[Dataset entries]

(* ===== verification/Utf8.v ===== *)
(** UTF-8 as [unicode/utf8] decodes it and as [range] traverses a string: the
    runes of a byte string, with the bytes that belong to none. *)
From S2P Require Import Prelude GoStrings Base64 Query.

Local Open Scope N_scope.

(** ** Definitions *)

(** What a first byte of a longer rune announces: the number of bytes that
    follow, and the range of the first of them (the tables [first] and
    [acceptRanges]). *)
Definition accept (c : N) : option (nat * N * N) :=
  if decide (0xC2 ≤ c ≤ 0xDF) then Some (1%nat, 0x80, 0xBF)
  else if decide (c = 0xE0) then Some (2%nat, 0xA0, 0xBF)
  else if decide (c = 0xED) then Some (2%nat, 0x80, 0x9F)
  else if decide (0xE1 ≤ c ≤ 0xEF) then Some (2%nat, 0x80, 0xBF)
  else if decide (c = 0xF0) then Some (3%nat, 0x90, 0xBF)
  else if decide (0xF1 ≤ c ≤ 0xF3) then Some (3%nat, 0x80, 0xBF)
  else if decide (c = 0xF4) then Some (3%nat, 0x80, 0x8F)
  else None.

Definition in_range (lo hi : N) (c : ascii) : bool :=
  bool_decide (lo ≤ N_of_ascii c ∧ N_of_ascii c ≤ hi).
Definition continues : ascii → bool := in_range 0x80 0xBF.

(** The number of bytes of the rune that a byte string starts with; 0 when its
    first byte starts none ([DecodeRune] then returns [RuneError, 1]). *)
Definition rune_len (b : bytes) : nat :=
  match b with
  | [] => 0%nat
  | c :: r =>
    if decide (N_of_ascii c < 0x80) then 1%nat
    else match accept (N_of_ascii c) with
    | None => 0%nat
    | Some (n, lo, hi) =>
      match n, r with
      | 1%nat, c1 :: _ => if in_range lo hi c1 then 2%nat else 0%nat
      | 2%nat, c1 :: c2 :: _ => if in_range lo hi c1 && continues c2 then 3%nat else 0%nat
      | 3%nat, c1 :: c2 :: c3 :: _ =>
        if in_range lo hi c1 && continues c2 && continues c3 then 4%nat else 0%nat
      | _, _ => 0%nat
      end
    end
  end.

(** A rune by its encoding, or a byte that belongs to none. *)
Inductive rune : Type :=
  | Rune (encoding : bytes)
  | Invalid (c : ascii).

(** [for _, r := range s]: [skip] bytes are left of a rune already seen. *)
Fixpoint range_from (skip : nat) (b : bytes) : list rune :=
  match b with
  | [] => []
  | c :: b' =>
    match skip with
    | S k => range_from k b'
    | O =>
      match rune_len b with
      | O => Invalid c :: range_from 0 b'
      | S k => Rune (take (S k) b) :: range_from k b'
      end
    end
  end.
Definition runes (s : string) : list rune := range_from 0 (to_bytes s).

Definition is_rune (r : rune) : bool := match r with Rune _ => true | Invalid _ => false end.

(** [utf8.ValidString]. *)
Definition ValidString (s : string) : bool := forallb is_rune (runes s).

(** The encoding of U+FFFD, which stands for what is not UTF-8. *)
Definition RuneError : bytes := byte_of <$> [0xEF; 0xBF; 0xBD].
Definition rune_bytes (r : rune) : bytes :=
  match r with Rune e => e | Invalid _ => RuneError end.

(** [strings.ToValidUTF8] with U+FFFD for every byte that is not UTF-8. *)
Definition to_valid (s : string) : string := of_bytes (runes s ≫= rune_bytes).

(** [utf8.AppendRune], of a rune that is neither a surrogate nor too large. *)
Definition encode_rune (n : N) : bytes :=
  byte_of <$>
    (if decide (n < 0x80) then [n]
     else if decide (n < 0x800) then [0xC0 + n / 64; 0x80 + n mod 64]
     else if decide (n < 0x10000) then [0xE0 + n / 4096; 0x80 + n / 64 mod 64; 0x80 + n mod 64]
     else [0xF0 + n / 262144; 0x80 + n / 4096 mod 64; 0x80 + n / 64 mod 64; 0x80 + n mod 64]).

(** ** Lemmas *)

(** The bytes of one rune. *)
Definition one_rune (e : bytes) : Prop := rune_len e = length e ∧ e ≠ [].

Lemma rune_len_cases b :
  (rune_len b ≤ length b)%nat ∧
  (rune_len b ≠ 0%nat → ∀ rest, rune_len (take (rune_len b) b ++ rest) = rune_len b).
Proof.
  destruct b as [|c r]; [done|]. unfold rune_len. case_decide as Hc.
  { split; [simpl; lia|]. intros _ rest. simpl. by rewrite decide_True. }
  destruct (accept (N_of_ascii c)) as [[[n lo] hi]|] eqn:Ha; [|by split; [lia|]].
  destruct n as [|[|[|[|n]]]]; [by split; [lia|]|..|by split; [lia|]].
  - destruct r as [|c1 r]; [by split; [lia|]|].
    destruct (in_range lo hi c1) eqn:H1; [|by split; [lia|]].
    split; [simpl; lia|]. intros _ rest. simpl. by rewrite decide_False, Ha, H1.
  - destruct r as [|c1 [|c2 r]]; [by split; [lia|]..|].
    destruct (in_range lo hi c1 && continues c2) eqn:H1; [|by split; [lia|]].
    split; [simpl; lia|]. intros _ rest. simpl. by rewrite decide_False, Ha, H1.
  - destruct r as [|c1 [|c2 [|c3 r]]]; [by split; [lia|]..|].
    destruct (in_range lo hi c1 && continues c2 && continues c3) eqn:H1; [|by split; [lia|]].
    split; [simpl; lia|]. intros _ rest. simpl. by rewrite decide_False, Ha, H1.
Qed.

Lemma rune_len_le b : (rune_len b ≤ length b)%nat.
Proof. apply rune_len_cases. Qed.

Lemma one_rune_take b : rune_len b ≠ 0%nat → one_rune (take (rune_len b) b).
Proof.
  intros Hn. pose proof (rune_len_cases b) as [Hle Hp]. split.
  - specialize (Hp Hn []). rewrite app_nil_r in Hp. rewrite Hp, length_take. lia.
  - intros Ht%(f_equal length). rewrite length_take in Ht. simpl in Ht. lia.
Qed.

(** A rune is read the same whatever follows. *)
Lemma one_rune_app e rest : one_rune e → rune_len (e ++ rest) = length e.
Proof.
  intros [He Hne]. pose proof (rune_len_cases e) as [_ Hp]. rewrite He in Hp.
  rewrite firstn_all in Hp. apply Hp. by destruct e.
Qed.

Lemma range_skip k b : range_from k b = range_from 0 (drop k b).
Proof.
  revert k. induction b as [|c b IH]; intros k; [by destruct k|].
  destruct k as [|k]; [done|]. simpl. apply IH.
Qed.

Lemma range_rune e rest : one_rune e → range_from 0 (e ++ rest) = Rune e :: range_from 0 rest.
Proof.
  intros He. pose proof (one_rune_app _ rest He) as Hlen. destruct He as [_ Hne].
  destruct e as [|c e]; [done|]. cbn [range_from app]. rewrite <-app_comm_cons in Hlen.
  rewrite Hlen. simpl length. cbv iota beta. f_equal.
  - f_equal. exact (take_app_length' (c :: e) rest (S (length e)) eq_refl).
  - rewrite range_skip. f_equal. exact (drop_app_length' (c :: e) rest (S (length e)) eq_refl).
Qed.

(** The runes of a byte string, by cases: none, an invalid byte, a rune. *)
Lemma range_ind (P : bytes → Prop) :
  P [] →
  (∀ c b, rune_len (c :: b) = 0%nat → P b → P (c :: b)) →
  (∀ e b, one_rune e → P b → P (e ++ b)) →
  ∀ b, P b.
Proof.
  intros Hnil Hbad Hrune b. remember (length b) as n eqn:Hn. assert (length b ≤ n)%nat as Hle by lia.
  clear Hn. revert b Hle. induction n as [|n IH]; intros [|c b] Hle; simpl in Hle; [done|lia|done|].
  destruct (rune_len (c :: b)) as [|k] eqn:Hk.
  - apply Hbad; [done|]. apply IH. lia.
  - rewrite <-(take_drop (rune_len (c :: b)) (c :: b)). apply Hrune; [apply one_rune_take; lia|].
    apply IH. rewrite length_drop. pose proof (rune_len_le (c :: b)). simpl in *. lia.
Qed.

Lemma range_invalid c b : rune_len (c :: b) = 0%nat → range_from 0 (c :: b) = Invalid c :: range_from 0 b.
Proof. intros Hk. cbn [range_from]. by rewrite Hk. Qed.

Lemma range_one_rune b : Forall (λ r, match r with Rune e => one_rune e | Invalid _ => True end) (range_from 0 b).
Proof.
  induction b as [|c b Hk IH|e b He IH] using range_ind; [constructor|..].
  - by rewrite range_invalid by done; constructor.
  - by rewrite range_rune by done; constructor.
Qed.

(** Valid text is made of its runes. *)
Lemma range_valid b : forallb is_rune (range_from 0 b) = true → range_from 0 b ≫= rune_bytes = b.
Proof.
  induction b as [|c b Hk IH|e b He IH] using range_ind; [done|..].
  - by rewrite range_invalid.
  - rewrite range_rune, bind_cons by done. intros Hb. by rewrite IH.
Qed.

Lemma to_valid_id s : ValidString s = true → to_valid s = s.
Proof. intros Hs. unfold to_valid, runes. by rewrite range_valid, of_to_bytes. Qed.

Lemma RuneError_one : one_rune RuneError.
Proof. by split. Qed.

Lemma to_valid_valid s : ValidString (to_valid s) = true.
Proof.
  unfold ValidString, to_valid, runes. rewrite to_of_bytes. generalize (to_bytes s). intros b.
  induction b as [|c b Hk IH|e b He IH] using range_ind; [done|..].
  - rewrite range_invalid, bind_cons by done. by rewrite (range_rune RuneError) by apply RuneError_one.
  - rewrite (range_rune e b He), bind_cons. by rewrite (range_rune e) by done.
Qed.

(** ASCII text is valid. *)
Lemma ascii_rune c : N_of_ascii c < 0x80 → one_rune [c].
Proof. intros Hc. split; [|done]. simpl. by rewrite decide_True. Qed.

> **What is expected**
Exactly as they appear, retype the lines from the start of the records through the line containing "else if decide (0xE1".

> **Response box**
(* ===== verification/Utf8.v ===== *)
(** UTF-8 as [unicode/utf8] decodes it and as [range] traverses a string: the
    runes of a byte string, with the bytes that belong to none. *)
From S2P Require Import Prelude GoStrings Base64 Query.

Local Open Scope N_scope.

(** ** Definitions *)

(** What a first byte of a longer rune announces: the number of bytes that
    follow, and the range of the first of them (the tables [first] and
    [acceptRanges]). *)
Definition accept (c : N) : option (nat * N * N) :=
  if decide (0xC2 ≤ c ≤ 0xDF) then Some (1%nat, 0x80, 0xBF)
  else if decide (c = 0xE0) then Some (2%nat, 0xA0, 0xBF)
  else if decide (c = 0xED) then Some (2%nat, 0x80, 0x9F)
  else if decide (0xE1 ≤ c ≤ 0xEF) then Some (2%nat, 0x80, 0xBF)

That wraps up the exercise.